Output must match the data below exactly from its first line through the line that contains "ColEntity => 180", with no other line.

━━ Available records

(** ** Columns *)

(** The eight data columns ([QueuePage.column]); [None] is the column
    ["actions"]. *)
Definition column_key (c : option column) : string :=
  match c with
  | Some ColId => "id" | Some ColSeverity => "severity" | Some ColTitle => "title" | Some ColSource => "source"
  | Some ColEntity => "entity" | Some ColTriage => "agentStatus" | Some ColConfidence => "confidence"
  | Some ColTime => "updatedAt" | None => "actions"
  end.

Definition column_size (c : option column) : Z :=
  match c with
  | Some ColId => 120 | Some ColSeverity => 96 | Some ColTitle => 320 | Some ColSource => 150 | Some ColEntity => 180
  | Some ColTriage => 170 | Some ColConfidence => 140 | Some ColTime => 130 | None => 56
  end.

(** The header's text, and whether it is a button that sorts. *)
Definition column_header (c : option column) : option (string * bool) :=
  match c with
  | Some ColId => Some ("Event ID", false)
  | Some ColSeverity => Some ("Severity", true)
  | Some ColTitle => Some ("Rule / Summary", true)
  | Some ColSource => Some ("Source", false)
  | Some ColEntity => Some ("Entity", false)
  | Some ColTriage => Some ("Triage", false)
  | Some ColConfidence => Some ("Confidence", true)
  | Some ColTime => Some ("Time", true)
  | None => None
  end.

Definition severityTone (s : Severity) : string :=
  match s with SevCritical => "critical" | SevHigh => "high" | SevMedium => "medium" | SevLow => "low" end.

Definition statusTone (s : AgentState) : string :=
  match s with
  | AgComplete => "text-signal-good" | AgRunning => "text-signal-live" | AgDegraded => "text-severity-medium"
  | AgIdle => "text-muted-foreground"
  end.

Definition triage_icon (s : AgentState) : string :=
  match s with AgComplete => "CheckCircle2" | AgRunning => "Loader2" | _ => "Bot" end.

(** [Math.round(confidence * 100)] *)
Definition rounded_percent (a : Alert) : num :=
  math_round (num_mul (al_confidence a) (of_Z 100)).

Definition or_text (s d : string) : string := if String.eqb s EmptyString then d else s.

Definition caseHref (a : Alert) : string := "/workbench/cases/" +:+ al_caseId a.

(** What each cell shows. *)
Inductive cell :=
| CellId (text title : string)
| CellSeverity (tone text : string)
| CellTitle (title summary_title summary : string) (technique : option string)
| CellSource (title source region_title region : string)
| CellEntity (title entity below : string)
| CellTriage (icon label tone : string) (spin : bool) (step verdict : string)
| CellConfidence (percent path width : string)
| CellTime (relative title absolute : string)
| CellActions (href label : string).

Section Table.
Variable formatAbsoluteTime : string → string.
Variable parse_date : string → option Z.

(** [CompactTriageCell] *)
Definition CompactTriageCell (a : Alert) : cell :=
  let status := ag_status (al_agentStatus a) in
  CellTriage (triage_icon status) (triage_label status) (statusTone status) (bool_decide (status = AgRunning))
    (ag_step (al_agentStatus a)) (formatVerdict (al_verdict a)).

(** [RelativeTime]; [now] is null before the first tick. *)
Definition RelativeTime (now : option Z) (iso : string) : cell :=
  CellTime (match now with Some n => relativeTime parse_date iso n | None => EmptyString end) iso (formatAbsoluteTime iso).

Definition id_cell (a : Alert) : cell := CellId (slice 0 12 (al_id a)) (al_id a).
Definition severity_cell (a : Alert) : cell := CellSeverity (severityTone (al_severity a)) (severity_string (al_severity a)).
Definition title_cell (a : Alert) : cell :=
  CellTitle (al_title a) (al_summary a) (or_text (al_summary a) "No summary available")
    (if String.eqb (al_technique a) EmptyString then None else Some (al_technique a)).
Definition source_cell (a : Alert) : cell :=
  CellSource (al_source a) (or_text (al_source a) "unknown") (al_region a) (or_text (al_region a) "unknown region").
Definition entity_cell (a : Alert) : cell :=
  CellEntity (al_entity a) (or_text (al_entity a) "unknown") (or_text (al_technique a) (formatPath (al_executionPath a))).
Definition confidence_cell (a : Alert) : cell :=
  CellConfidence (num_to_string (rounded_percent a) +:+ "%") (formatPath (al_executionPath a))
    (num_to_string (num_max (of_Z 3) (rounded_percent a)) +:+ "%").
Definition actions_cell (a : Alert) : cell := CellActions (caseHref a) ("Open case " +:+ al_caseId a).

Definition alert_cell (now : option Z) (c : option column) (a : Alert) : cell :=
  match c with
  | Some ColId => id_cell a
  | Some ColSeverity => severity_cell a
  | Some ColTitle => title_cell a
  | Some ColSource => source_cell a
  | Some ColEntity => entity_cell a
  | Some ColTriage => CompactTriageCell a
  | Some ColConfidence => confidence_cell a
  | Some ColTime => RelativeTime now (al_updatedAt a)
  | None => actions_cell a
  end.

Definition column_def (c : option column) : ColumnDef Alert := {|
  col_id := column_key c;
  col_size := column_size c;
  col_enableSorting := bool_decide (c ≠ None);
  col_enableHiding := bool_decide (c ≠ None);
  col_filterFn := (λ k, column_filter formatAbsoluteTime k) <$> c;
  col_sortingFn := if decide (c = Some ColSeverity) then Some by_severity else None
|}.

Definition all_columns : list (option column) :=
  Some <$> [ColId; ColSeverity; ColTitle; ColSource; ColEntity; ColTriage; ColConfidence; ColTime].
Definition columns : list (ColumnDef Alert) := column_def <$> (all_columns ++ [None]).

(** ** The table and its controls *)

Context `{TableLib}.

Definition table_mount : TableState := mkTable [] [] [] EmptyString 0 25.

(** The rows that match the filters, and those of the page. *)
Definition filtered (st : TableState) (alerts : list Alert) : list (GridRow Alert) :=
  matching columns alertGlobalFilter st alerts.
Definition pageRows (st : TableState) (alerts : list Alert) : list (GridRow Alert) :=
  shown_rows columns alertGlobalFilter st alerts.
Definition filteredCount (st : TableState) (alerts : list Alert) : nat := length (filtered st alerts).

(** The three filter inputs of the toolbar. *)
Inductive filter_input := FilterEntity | FilterSource | FilterSeverity.
Definition input_column (f : filter_input) : column :=
  match f with FilterEntity => ColEntity | FilterSource => ColSource | FilterSeverity => ColSeverity end.

Inductive table_event :=
| Search (value : string)
| FilterBy (f : filter_input) (value : string)
| ClickHeader (c : option column)
| ToggleColumn (c : option column) (value : bool)
| FirstPage | PreviousPage | NextPage | LastPage.

(** A header button: [toggleSorting(getIsSorted() === "asc")]. *)
Definition click_header (c : option column) (st : TableState) : TableState :=
  match column_header c with
  | Some (_, true) => autoReset (toggleSorting (column_key c) (bool_decide (getIsSorted (column_key c) st = Some false)) st)
  | _ => st
  end.

(** The controls. The library goes back to the first page when the filters
    or the order change; a disabled button does nothing; only the columns
    that can be hidden are in the menu. *)
Definition table_handle (alerts : list Alert) (e : table_event) (st : TableState) : TableState :=
  let n := filteredCount st alerts in
  match e with
  | Search v => autoReset (set_globalFilter v st)
  | FilterBy f v => autoReset (setFilterValue (column_key (Some (input_column f))) v st)
  | ClickHeader c => click_header c st
  | ToggleColumn c v => if col_enableHiding (column_def c) then toggleVisibility (column_key c) v st else st
  | FirstPage => if getCanPreviousPage st then setPageIndex 0 st else st
  | PreviousPage => if getCanPreviousPage st then setPageIndex (pageIndex st - 1) st else st
  | NextPage => if getCanNextPage st n then setPageIndex (pageIndex st + 1) st else st
  | LastPage => if getCanNextPage st n then setPageIndex (getPageCount st n - 1) st else st
  end.

Definition plural_rows (n : nat) : string :=
  string_of_Z (Z.of_nat n) +:+ " row" +:+ (if (n =? 1)%nat then EmptyString else "s").

Definition page_label (st : TableState) (n : nat) : string :=
  "Page " +:+ string_of_Z (pageIndex st + 1) +:+ " of " +:+
  string_of_Z (if getPageCount st n =? 0 then 1 else getPageCount st n).

Definition visible_columns (st : TableState) : list (option column) :=
  List.filter (λ c, getIsVisible (column_key c) st) (all_columns ++ [None]).

(** The body of the table: a message when the page has no rows. *)
Definition table_body (now : option Z) (st : TableState) (alerts : list Alert) : list (list cell) + string :=
  match pageRows st alerts with
  | [] => inr "No alerts in this state."
  | rows => inl ((λ r, (λ c, alert_cell now c r.2) <$> visible_columns st) <$> rows)
  end.

(** *** Rows *)

Inductive row_event := RowHover | RowClick | RowKey (key : string) | LinkClick.
Inductive navigation := Prefetch (href : string) | Push (href : string) | Follow (href : string).

(** What the browser does for an event on the row of an alert; a click on the
    link of the last column does not reach the row. *)
Definition row_handle (a : Alert) (e : row_event) : list navigation :=
  match e with
  | RowHover => [Prefetch (caseHref a)]
  | RowClick => [Push (caseHref a)]
  | RowKey key => if String.eqb key "Enter" || String.eqb key " " then [Push (caseHref a)] else []
  | LinkClick => [Follow (caseHref a)]
  end.

(** ** The queue *)

Definition autoClosedAlerts (alerts : list Alert) : list Alert := in_state AutoClosed alerts.

(** The state of [AlertQueue] over its prop [alerts]: the active tab, the
    flag of the closed group, the table of the tab, and the table of the
    group while it is mounted. *)
Record queue := mkQueue {
  qu_alerts : list Alert;
  qu_active : QueueTabState;
  qu_open : bool;
  qu_table : TableState;
  qu_closed : option TableState
}.

(** What the group renders after a change: its table is mounted while it is
    open and has alerts. Every rendering gives the tables new arrays. *)
Definition queue_render (alerts : list Alert) (active : QueueTabState) (open_ : bool) (table : TableState)
    (closed : option TableState) : queue :=
  mkQueue alerts active open_ (autoReset table)
    (if open_ && bool_decide (autoClosedAlerts alerts ≠ []) then Some (from_option autoReset table_mount closed) else None).

Definition queue_mount (alerts : list Alert) : queue := mkQueue alerts TabAwaiting false table_mount None.

#[export] Instance QueueTabState_eq : EqDecision QueueTabState. Proof. solve_decision. Defined.

Inductive queue_event :=
| ClickTab (t : QueueTabState)
| ClickGroup
| NewAlerts (alerts : list Alert)     (** the parent renders *)
| OnTable (e : table_event)
| OnClosed (e : table_event).

Definition queue_handle (e : queue_event) (q : queue) : queue :=
  match e with
  | ClickTab t => if decide (t = qu_active q) then q
                  else queue_render (qu_alerts q) t (qu_open q) (qu_table q) (qu_closed q)
  | ClickGroup => queue_render (qu_alerts q) (qu_active q) (negb (qu_open q)) (qu_table q) (qu_closed q)
  | NewAlerts alerts => queue_render alerts (qu_active q) (qu_open q) (qu_table q) (qu_closed q)
  | OnTable e => mkQueue (qu_alerts q) (qu_active q) (qu_open q)
                   (table_handle (filteredAlerts (qu_active q) (qu_alerts q)) e (qu_table q)) (qu_closed q)
  | OnClosed e => mkQueue (qu_alerts q) (qu_active q) (qu_open q) (qu_table q)
                    (table_handle (autoClosedAlerts (qu_alerts q)) e <$> qu_closed q)
  end.

Definition tab_label (t : QueueTabState) : string :=
  match t with TabInFlight => "In Flight" | TabAwaiting => "Awaiting Review" end.

(** The buttons of the tabs: label, count and whether it is the active one. *)
Definition tab_buttons (q : queue) : list (string * nat * bool) :=
  (λ t, (tab_label t, tab_counts t (qu_alerts q), bool_decide (qu_active q = t))) <$> [TabInFlight; TabAwaiting].

Definition group_label (q : queue) : option string :=
  match autoClosedAlerts (qu_alerts q) with
  | [] => None
  | l => Some ("Auto-closed (" +:+ string_of_Z (Z.of_nat (length l)) +:+ ")")
  end.

(** ** The live queue *)

Definition ws_label (s : WsStatus) : string :=
  match s with
  | WsConnected => "Live — WebSocket connected" | WsConnecting => "Connecting…" | WsDisconnected => "Reconnecting…"
  end.

Definition alerts_label (n : nat) : string :=
  string_of_Z (Z.of_nat n) +:+ " alert" +:+ (if (n =? 1)%nat then EmptyString else "s").

(** [AlertQueueLive]: the feed and the queue, over the page's alerts. *)
Record live_view := mkLive { lv_feed : feed; lv_queue : queue }.

Definition live_mount (initialAlerts : list Alert) : live_view :=
  mkLive AlertsWs.mount (queue_mount (live_rows (fe_alerts AlertsWs.mount) initialAlerts)).

(** A change of the alerts or of the status renders the queue;
    [initialAlerts] is the page's prop. *)
Inductive live_step (initialAlerts : list Alert) : live_view → live_view → Prop :=
| live_ws f f' q :
    ws_step f f' → fe_mounted f' = true → (fe_alerts f', fe_status f') ≠ (fe_alerts f, fe_status f) →
    live_step initialAlerts (mkLive f q) (mkLive f' (queue_handle (NewAlerts (live_rows (fe_alerts f') initialAlerts)) q))
| live_ws_same f f' q :
    ws_step f f' → fe_mounted f' = true → (fe_alerts f', fe_status f') = (fe_alerts f, fe_status f) →
    live_step initialAlerts (mkLive f q) (mkLive f' q)
| live_user f q e :
    (∀ alerts, e ≠ NewAlerts alerts) → live_step initialAlerts (mkLive f q) (mkLive f (queue_handle e q)).

Definition live_header (l : live_view) : string * string :=
  (ws_label (fe_status (lv_feed l)), alerts_label (length (qu_alerts (lv_queue l)))).

(** ** Facts *)

Context `{!TableLaws}.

━━━━

_Result below_
(** ** Columns *)

(** The eight data columns ([QueuePage.column]); [None] is the column
    ["actions"]. *)
Definition column_key (c : option column) : string :=
  match c with
  | Some ColId => "id" | Some ColSeverity => "severity" | Some ColTitle => "title" | Some ColSource => "source"
  | Some ColEntity => "entity" | Some ColTriage => "agentStatus" | Some ColConfidence => "confidence"
  | Some ColTime => "updatedAt" | None => "actions"
  end.

Definition column_size (c : option column) : Z :=
  match c with
  | Some ColId => 120 | Some ColSeverity => 96 | Some ColTitle => 320 | Some ColSource => 150 | Some ColEntity => 180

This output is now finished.